Lansia menyerap kalsium diet kurang efisien dan mengekskresikannya lebih cepat melalui ginjalnya, maka, wanita postmenopouse dan lansia sesungguhnya perlu mengkonsumsi kalsium dalam jumlah tak terbatas.

Protein

Makanan yang kaya protein akan mengakibatkan ekskresi asam amino yang mengandung sulfat melalui urin, hal ini akan meningkatkan ekskresi kalsium.

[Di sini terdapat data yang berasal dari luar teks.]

(** * A verified model of the plant-link chat page ([src/index.tsx])

    The page keeps four module-level variables ([isFirstMessage], [chat],
    [npcProfile], [isGenerating]), a handful of DOM elements, and three
    asynchronous functions.  JavaScript runs them on one thread: a function
    runs without interruption until its next [await], and resumes when the
    awaited promise settles.  The model below follows that discipline:

    - strings are sequences of UTF-16 code units, as in JavaScript;
    - numbers are rationals, and [Math.random] is a sequence of draws read
      in order.  [getTypingDelay] rounds each operation to the nearest
      binary64 number, as the code's arithmetic does ([Binary64]): its
      results reach the upper ends of their ranges through rounding.
      [getThinkingTime] is computed exactly;
    - the DOM is a store of message elements addressed by identity, the
      ordered children of [#chat-history], and the few properties of the
      input, the signal region and the portrait region that the code writes
      (scroll position and keyboard focus are left out);
    - each [async] function is cut at its [await]s: what remains to be run
      is kept as an explicit continuation, and one [step] is one turn of the
      event loop;
    - the service client is the environment: the calls made on it are
      recorded, and what an awaited call returns is part of the event that
      resumes the caller.  A profile response either fails to parse or is
      the record of six strings its schema demands, and creating a chat
      session is a constructor call of the client library. *)

From Stdlib Require Import ZArith NArith QArith Qminmax Qround Lqa String Ascii.
From Stdlib Require Import SpecFloat.
From stdpp Require Import base option list gmap.

(** ** JavaScript strings *)

Module JsString.

#[local] Open Scope N_scope.

(** A string value: its UTF-16 code units. *)
Definition t : Type := list N.
(** A text that holds a match of the pattern somewhere. *)
Definition holds_match (html : string) : Prop :=
  ∃ pre u post, html = pre +:+ u +:+ post ∧ matches_pattern u.

(** ** Inputs of the examples *)

(** The library's answers on the prefixes of the examples of the
    specification; every other value is taken as unparseable. *)
Definition example_ip_network (v : json) : option ip_version :=
  match v with
  | JString "10.0.0.0/8" => Some V4
  | JString "2001:db8::/32" => Some V6
  | _ => None
  end.

(** A rendering of non-string values for the examples, which hold none. *)
Definition example_repr (v : json) : string := "?".

Definition empty_world : world := World ∅ ∅ [] [].

(** The record of the end-to-end scenario of the specification. *)
Definition example_tag : json :=
  JObject [("name", JString "Tag1");
           ("properties",
            JObject [("addressPrefixes",
                      JArray [JString "10.0.0.0/8"; JString "2001:db8::/32";
                              JString "not-an-ip"])])].

Definition example_prefixes : list json :=
  [JString "10.0.0.0/8"; JString "2001:db8::/32"; JString "not-an-ip"].

(** A record with a name and one prefix. *)
Definition named_tag (name : string) : json :=
  JObject [("name", JString name);
           ("properties", JObject [("addressPrefixes", JArray [JString "10.0.0.0/8"])])].

(** A record without a name. *)
Definition nameless_tag : json :=
  JObject [("properties", JObject [("addressPrefixes", JArray [JString "10.0.0.0/8"])])].

Definition out_dir : Path := parse_path "out".

Definition example_body_run : result (list (string * string)) * world :=
  build_edls_body example_ip_network example_repr out_dir None None
    example_tag [] empty_world.

(** A network on which neither download page holds a link. *)
Definition no_link_get (url : string) : option string :=
  if String.eqb url DETAILS_URL then Some "<html>details</html>"
  else if String.eqb url CONFIRM_URL then Some "<html>confirmation</html>"
  else None.

(** A network whose details page holds a link to a document with one
    record. *)
Definition example_json_url : string :=
  "https://download.microsoft.com/download/7/1/ServiceTags_Public_20251117.json".

Definition link_get (url : string) : option string :=
  if String.eqb url DETAILS_URL
  then Some ("<a href=" +:+ String dquote example_json_url +:+ String dquote ">")
  else if String.eqb url example_json_url then Some "document"
  else None.

Definition example_loads (data : string) : option json :=
  if String.eqb data "document" then Some (JObject [("values", JArray [example_tag])])
  else None.

Definition example_args : args :=
  Args "out" None None None (Some "index.csv") "https://x.test".

(** ** The default base URL *)

Definition UPSTREAM_URL_BASE : string :=
  "https://raw.githubusercontent.com/netaryx/palo-alto-azure-servicetag-edl/main".

Definition RAW_HOST : string := "https://raw.githubusercontent.com/".

(** [compute_default_url_base], on a snapshot of [os.environ]. *)
Definition compute_default_url_base (environ : gmap string string) : string :=
  let repo := environ !! "GITHUB_REPOSITORY" in
  let ref := environ !! "GITHUB_REF_NAME" in
  if url_truthy repo && url_truthy ref
  then RAW_HOST +:+ default "" repo +:+ "/" +:+ default "" ref
  else UPSTREAM_URL_BASE.

(** The default of [--url-base] in [parse_args]:
    [DEFAULT_URL_BASE or compute_default_url_base()], where [DEFAULT_URL_BASE]
    is [os.environ.get("EDL_URL_BASE")]; the environment is taken to be the
    same when the module is loaded and when the arguments are parsed. *)
Definition default_url_base (environ : gmap string string) : string :=
  let DEFAULT_URL_BASE := environ !! "EDL_URL_BASE" in
  if url_truthy DEFAULT_URL_BASE then default "" DEFAULT_URL_BASE
  else compute_default_url_base environ.

(** A text without the character [c]. *)
Definition free_of (c : ascii) (s : string) : bool :=
  all_chars (λ a, negb (Ascii.eqb a c)) s.

Definition newline : ascii := ascii_of_nat 10.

Estrogen

Berkurangnya atau hilangnya estrogen dari dalam tubuh akan mengakibatkan terjadinya gangguan keseimbangan kalsium. Hal ini disebabkan oleh karena menurunnya efisiensi absorbsi kalsium dari makanan dan juga menurunnya konservasi kalsium di ginjal.

Rokok dan kopi

Merokok dam minum kopi dalam jumlah besar cenderung akan mengakibatkan penurunan massa tulang, lebih-lebih bila disertai intake kalsium yang rendah. Mekanisme pengaruh merokok terhadap penurunan massa tulang tidak diketahui, akan tetapi kafein dapat memperbanyak ekskresi kalsium melalui urin maupun tinja.

Alkohol

Individu dengan alkoholisme mempunyai kecenderungan intake kalsium rendah, disertai dengan ekskresi lewat urin yang meningkat. Mekanisme yang jelas belum diketahui dengan pasti (Noer,1996). Bahan Katabolik Endogen dan Eksogen

Bahan-bahan katabolik endogen (diproduksi oleh tubuh) maupun eksogen (dari sumber luar) dapat menyebabkan osteoporosis. Kortikosteroid berlebihan, sindrom Cushing, hipertiroidisme, hiperparatiroidisme, tumor dan keganasan pada tulang menyebabkan kehilangan massa tulang. Derajat osteoporosis berhubungan dengan durasi terapi kortikosteroid. Ketika terapi dihentikan atau masalah metabolism telah diatasi, perkembangan osteoporosis akan berhenti, namun restorasi kehilangan massa tulang biasanya tidak terjadi.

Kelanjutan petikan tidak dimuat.